The announcement came on June 21. That day Kellogg’s stock price on the New York Stock Exchange rose as high as $71.26 per share before closing at $68.86, which was up from a close of $67.54 on June 17. The stock price fell to $67.92 by the close of June 22.
Nidhi Chauhan, senior consumer analyst at GlobalData, called Kellogg’s plan a “logical” move that might provide a stimulus to overall growth.
“This trend is becoming increasingly common in the consumer goods industry, especially as businesses have faced unprecedented challenges in the last couple of years, starting with the global pandemic in 2020 and now the Russia-Ukraine conflict and subsequent rising inflation and supply chain issues,” she said. “Restructuring such as this is one way of finding growth opportunities as economies have slowed down and consumers are tightening their purse strings.”
The announcement provided clearer strategy for Kellogg’s US cereal and MorningStar Farms brand, said Robert Moskow, a research analyst with Credit Suisse.
“However, in our view, these two assets are too small to drive a material ‘unlock’ for valuation, even if they operate more effectively independently,” he said. “In addition, it is difficult to ascribe a significantly higher valuation multiple for the much larger global snack company (80% of sales) as a stand-alone business given that the spin does not reveal any new information about it or clear the way for better operating performance. As a result, we maintain our $69 (per share) target price for the business.”
Credit Suisse estimates a 4% downward revision to the company’s EBITDA baseline from dis-synergies, including $35 million of stand-alone costs for the North American cereal company and the plant-based company and $55 million of stranded overhead for the global snacks company.
Mr. Moskow brought up other food companies when discussing Kellogg’s moves.

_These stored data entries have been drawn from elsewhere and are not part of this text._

(** * skinview3d: texture-atlas mapping, skeleton and accessory models

    A shallow embedding of the geometry / texture core of skinview3d
    ([model.ts], in its extended revision with face rotation and nine
    accessory slots, and the skin utilities [copyImage], [hasTransparency],
    [convertSkinTo1_8], [isSlimSkin]), and of two parts of the viewer
    ([viewer.ts]): the camera distance and the render loop.

    Number domains:
    - atlas and UV arithmetic, box dimensions and document coordinates are
      exact rationals ([Q]); JSON number literals are rationals and the code
      only adds, subtracts, multiplies, divides and takes absolute values;
    - poses of scene-graph objects (position, Euler rotation, quaternion,
      scale) are reals ([R]), because element rotation goes through
      [Math.PI], [Math.sin] and [Math.cos];
    - pixel coordinates and colour channels are integers ([Z]).
    Floating-point rounding is not modelled. *)

From Stdlib Require Import ZArith QArith Qminmax Qabs Qround Reals Lqa Lra Lia List String.
From stdpp Require Import base list.
Import ListNotations.

(* ===================================================================== *)
(** * Face-UV projector (setUVs, setSkinUVs, setCapeUVs, setJsonUVs)      *)
(* ===================================================================== *)

Module Projector.
Open Scope Q_scope.

Record Vector2 := mkVector2 { v2x : Q; v2y : Q }.

(** The four-entry array literal built by the local [toFaceVertices] of
    [setUVs]; [q0] .. [q3] are its indices 0 .. 3. *)
Record Quad := mkQuad { q0 : Vector2; q1 : Vector2; q2 : Vector2; q3 : Vector2 }.

Definition toFaceVertices (textureWidth textureHeight x1 y1 x2 y2 : Q) : Quad :=
  mkQuad (mkVector2 (x1 / textureWidth) (1 - y2 / textureHeight))
         (mkVector2 (x2 / textureWidth) (1 - y2 / textureHeight))
         (mkVector2 (x2 / textureWidth) (1 - y1 / textureHeight))
         (mkVector2 (x1 / textureWidth) (1 - y1 / textureHeight)).

(** [setUVs]: the new contents of [box.attributes.uv], 24 vectors, four per
    face in the order right, left, top, bottom, front, back. *)
Definition setUVs (u v width height depth textureWidth textureHeight : Q)
  : list Vector2 :=
  let tfv := toFaceVertices textureWidth textureHeight in
  let top := tfv (u + depth) v (u + width + depth) (v + depth) in
  let bottom := tfv (u + width + depth) v (u + width * 2 + depth) (v + depth) in
  let left := tfv u (v + depth) (u + depth) (v + depth + height) in
  let front := tfv (u + depth) (v + depth) (u + width + depth) (v + depth + height) in
  let right := tfv (u + width + depth) (v + depth) (u + width + depth * 2) (v + height + depth) in
  let back := tfv (u + width + depth * 2) (v + depth) (u + width * 2 + depth * 2) (v + height + depth) in
  [ q3 right; q2 right; q0 right; q1 right;
    q3 left; q2 left; q0 left; q1 left;
    q3 top; q2 top; q0 top; q1 top;
    q0 bottom; q1 bottom; q3 bottom; q2 bottom;
    q3 front; q2 front; q0 front; q1 front;
    q3 back; q2 back; q0 back; q1 back ].

Definition setSkinUVs (u v width height depth : Q) : list Vector2 :=
  setUVs u v width height depth 64 64.

Definition setCapeUVs (u v width height depth : Q) : list Vector2 :=
  setUVs u v width height depth 64 32.

(** ** Reading a UV attribute back in pixel space *)

(** Axis-aligned pixel rectangle, [rx1 <= rx2] and [ry1 <= ry2] when built by
    [bbox]. *)
Record Rect := mkRect { rx1 : Q; ry1 : Q; rx2 : Q; ry2 : Q }.

(** Un-normalising a UV vertex: multiply back by the texture size and undo
    the flip of the v axis. *)
Definition toPixel (textureWidth textureHeight : Q) (p : Vector2) : Vector2 :=
  mkVector2 (v2x p * textureWidth) ((1 - v2y p) * textureHeight).

Definition bbox4 (a b c d : Vector2) : Rect :=
  mkRect (Qmin (Qmin (v2x a) (v2x b)) (Qmin (v2x c) (v2x d)))
         (Qmin (Qmin (v2y a) (v2y b)) (Qmin (v2y c) (v2y d)))
         (Qmax (Qmax (v2x a) (v2x b)) (Qmax (v2x c) (v2x d)))
         (Qmax (Qmax (v2y a) (v2y b)) (Qmax (v2y c) (v2y d))).

(** The uv attribute holds one quadrilateral per face, four consecutive
    entries each; [faceRects] is the list of their pixel-space bounding
    boxes. *)
Fixpoint faceRects (textureWidth textureHeight : Q) (uv : list Vector2) : list Rect :=
  match uv with
  | a :: b :: c :: d :: rest =>
      let px := toPixel textureWidth textureHeight in
      bbox4 (px a) (px b) (px c) (px d) :: faceRects textureWidth textureHeight rest
  | _ => []
  end.

Definition Qlt_bool (a b : Q) : bool := negb (Qle_bool b a).

(** Containment of a rectangle in the [tw] x [th] canvas. *)
Definition inCanvas (tw th : Q) (r : Rect) : bool :=
  Qle_bool 0 (rx1 r) && Qle_bool (rx2 r) tw && Qle_bool 0 (ry1 r) && Qle_bool (ry2 r) th.

(** Two rectangles overlap when they share interior points (faces of the
    unfolding share edges, which is not an overlap). *)
Definition overlap (r s : Rect) : bool :=
  Qlt_bool (rx1 r) (rx2 s) && Qlt_bool (rx1 s) (rx2 r) &&
  Qlt_bool (ry1 r) (ry2 s) && Qlt_bool (ry1 s) (ry2 r).

Fixpoint pairwiseDisjoint (rs : list Rect) : bool :=
  match rs with
  | [] => true
  | r :: rest => forallb (fun s => negb (overlap r s)) rest && pairwiseDisjoint rest
  end.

“Is this a spin-off or a slim-down?” he said. “We look at this transaction as another example of a food company trying to slim down its portfolio to improve its long-term growth rate rather than as a harbinger of bigger spin-offs to come. Smucker, Mondelez and General Mills have all announced significant divestitures over the past 12 months as well. That said, investors may wonder whether Campbell Soup will follow this theme and consider splitting their Snacks and Meals divisions to unlock a higher valuation multiple.”
Morningstar expects to lower its Kellogg fair value estimate to $83 per share from its current discounted cash flow intrinsic valuation of $88 per share, said Erin Lash, sector director for Morningstar.
“Despite the increased focus that management claims this should afford, we don’t think this strategic action stands to enhance Kellogg’s competitive position or financial prospects,” Ms. Lash said. “In our opinion, the motivation leans more toward unlocking a higher multiple for the faster-growing snack business once it’s unencumbered by the more mature North American cereal brands.”
Nick Modi, an equity analyst with RBC Capital Markets, LLC, New York, called Kellogg’s timeline to complete the breakup in 18 months “aggressive” and said he would not be surprised if it carried over into 2024. As for the spun-off businesses, Mr. Modi sees acquisitions on the horizon.
“… We think NA Cereal could be acquired by private equity that can use the company’s consistent cash flow; for the plant-based spin, we see potential buyers across the food landscape, including Conagra, PepsiCo, Nestle, Hormel, and Tyson given their interest in the plant-based segment,” he wrote in a note. “We believe the global snacking business could be a target or a consolidator.”